Aisya pulang

996 124 12
                                    

Setelah beberapa hari berada di rumah sakit, Aisya sudah diperbolehkan pulang oleh Dokter Warna. Sejak di rumah sakit, dokter cantik itu lah yang merawatnya dengan telaten. Aisya merasa sudah seperti teman sendiri, karena Dokter Warna sangat humble padanya.

Saat sampai dirumah, Aisya hendak beranjak berjalan sendiri karena dirasa badannya sudah sehat. Tapi Syarif langsung mencegahnya, dia berlari ke pintu mobil sebelah kiri lalu mengangkat tubuh perempuan itu hingga berada di gendongannya. Ibundanya dan Marzia hanya tersenyum geli melihat aksi Syarif yang baru dirasakan oleh mereka setelah menikah, laki-laki itu awalnya sangat-sangat lempeng.

"Kamu ih, jadi malu sama yang lain." Ucap Aisya yang sudah bersemu merah pipinya.

"Daripada kamu capek. Pilih mana?"

"Aku gak mau milih, pilihanku sejak dulu cuma kamu kok." Jawab Aisya jauh lebih receh. "Kamu gak berat gendong aku, Kak? Aku ngerasa berat badanku makin nambah setelah beberapa hari ini kerjaanya cuma makan aja."

"Tuh kamu paham akhirnya." Jawab Syarif yang dapat cubitan di pipinya.

"Gak ikhlas nih ceritanyaaa?"

"Ikhlas, Humairakuu." Ucap Syarif setelah meletakkan tubuh Aisya diatas ranjang dengan perlahan. "Kamu istirahat dulu ya, aku anter bunda sama Marzia pulang dulu. Sehabis itu aku masakin buat kamu, mau makan apa?" Tambahnya sembari mengusap puncak kepala Aisya yang sedang terbaring.

Namun pandangan perempuan itu berubah nanar, "Kak, sejak kapan kamu gak istirahat?" Tanyanya sembari mengusap peluh yang ada dikening laki-laki tercintanya. "Aku mau kamu istirahat disini," ucapnya sembari menepuk ranjang disampingnya. "Kamu terlalu banyak bekerja akhir-akhir ini karenaku. Aku gak mau saat aku sudah sehat, kamu masih melakukan itu semua." Ucap Aisya yang merasa sangat memberatkan Syarif.

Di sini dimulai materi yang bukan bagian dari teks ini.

Lemma runs_abandon g i en e s w (Q : unit -> World -> Prop) :
  Inv g w -> entry_at w i = Some en -> live w (en_ec en) = Some e -> mSession e = Some s -> g_hole g = None ->
  (length (g_held g) < 98)%nat -> 
  (forall w', Inv g w' -> others i w w' -> entry_at w' i = None -> Q tt w') -> runs (abandon i s) w Q.
Proof.
  intros HI Hi He Hs Hhole Hl HQ; unfold abandon; apply runs_seq; eapply runs_entry; [exact Hi|].
  eapply runs_with_ref; [done..|lia|]; cbn zeta; set (e1 := set_mRefCount (mRefCount e + 1) e).
  set (w1 := put_exchange (en_ec en) e1 w); intros HI1.
  assert (He1 : live w1 (en_ec en) = Some e1) by (by eapply live_put_same).
  apply runs_seq; eapply runs_exchange; [exact He1|]; apply runs_seq.
  apply runs_mono with (P := fun _ w2 => Inv (hold (en_ec en) g) w2 /\ mRetransTable w2 = mRetransTable w1).
  { apply runs_when; intros _; [|done]; eapply runs_notify; [exact HI1| |by intros w2 ? _ ? _].
    by apply (Inv_known (hold (en_ec en) g) w1 (en_ec en) e1 s HI1 He1). }
  intros _ w2 [HI2 Ht2].
  assert (Hi2 : entry_at w2 i = Some en) by (unfold entry_at; by rewrite Ht2).
  eapply (runs_ReleaseEntry (hold (en_ec en) g)); [exact HI2|exact Hi2|by left|cbn; lia|].
  intros w3 HI3 Hr; exists g; split; [by destruct g; cbn in *; subst|]; intros e3 He3 HI4; apply HQ; [done| |].
  2: { unfold entry_at; rewrite (proj1 (dropped_parts _ _ _)); by eapply released_gone. }
  intros j Hj; unfold entry_at; rewrite (proj1 (dropped_parts _ _ _)).
  change (entry_at w3 j = entry_at w j); rewrite (others_released _ _ _ _ Hr j Hj); unfold entry_at; by rewrite Ht2.
Qed.

Lemma entry_session g i en e w :
  Inv g w -> entry_at w i = Some en -> live w (en_ec en) = Some e -> g_loose g = None -> exists s, mSession e = Some s.
Proof.
  intros HI Hi He Hl; pose proof (entry_entries i en w Hi) as Hpos.
  destruct (xo_session _ _ _ _ (inv_live _ _ HI _ e He) Hpos) as [[s Hs]|]; [by exists s|congruence].
Qed.

Lemma runs_SendFromRetransTable g i en w (Q : CHIP_ERROR -> World -> Prop) :
  Inv g w -> entry_at w i = Some en -> g_hole g = None -> g_loose g = None -> (length (g_held g) < 98)%nat ->
  (forall err w', Inv g w' -> others i w w' ->
     (forall en', entry_at w' i = Some en' -> exists t, en' = set_nextRetransTime t en) -> Q err w') ->
  runs (SendFromRetransTable i) w Q.
Proof.
  intros HI Hi Hhole Hloose Hl HQ; destruct (entry_live g i en w HI Hi) as [e He].
  destruct (entry_session g i en e w HI Hi He Hloose) as [s Hs].
  destruct (inv_buf _ _ HI i en Hi) as [buf Hbuf]; [by rewrite Hhole|].
  unfold SendFromRetransTable; go; rewrite Hs; go.
  apply runs_send; intros err n l; set (w1 := set_mLog l (set_mCalls n w)).
  assert (HI1 : Inv g w1) by (by apply (Inv_same _ w)); apply runs_seq; destruct (no_error _).
  - eapply (runs_Calculate g i en e s w1); [done..|]; intros t m w2 HI2; apply runs_ret, HQ; [done| |].
    + intros j Hj; exact (others_put i _ _ j Hj).
    + unfold w2; intros en'; rewrite (entry_put i i _ en), decide_True by done; intros [= <-]; by exists t.
  - eapply (runs_ClearEntry g i en w1); [done..|by left|lia|]; intros w2 HI2 Hr; apply runs_ret, HQ.
    + by rewrite with_hole_None in HI2.
    + exact (others_released _ _ _ _ Hr).
    + intros en'; by rewrite (released_gone i (en_ec en) en w1 w2 Hi Hr).
Qed.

Syarif tersenyum, dia mencium kening Aisya dengan penuh kasih sayang, ya Aisya bisa merasakan itu. Syarif sangat menyayanginya, dan dia sangat beruntung memiliki laki-laki itu. Sangat beruntung.

"Aku mencintaimu. Aku pergi dulu ya jangan kemana-mana, Assalamualaikum." Syarif berpamitan, tidak menghiraukan ucapan panjang Aisya tadi.

Bukannya tidak menghiraukan, tapi memang Syarif paling tidak suka kalau Aisya sudah membicarakan porsi pekerjaannya dibanding Aisya didalam rumah. Syarif tidak pernah mempermasalahkan hal itu.

***

"Assalamualaikum." Syarif sudah selesai mengantar ibu dan adiknya pulang, diambang pintu dia sudah menguluk salam. Tapi tidak ada suara yang menyahut. Tiba-tiba ada rasa khawatir, apa mungkin Aisya tertidur? Tapi jika iya, meskipun telat perempuan itu tetap akan menjawab. Tapi kali ini tidak, Syarif sudah menunggu jawaban salam dari Aisya, tapi tidak kunjung didengarnya.

Syarif pun bergegas lari kedalam rumah dan menuju kamar. Dibuka pintunya sesegera mungkin, tapi tidak mendapati Aisya didalam. Kemudian dia berlari menuju dapur, tiba-tiba pikirannya langsung mengingat lagi bagaimana Aisya terduduk dilantai dapur dan darah sangat banyak waktu itu. Takut. Ada rasa takut kejadian itu terulang lagi.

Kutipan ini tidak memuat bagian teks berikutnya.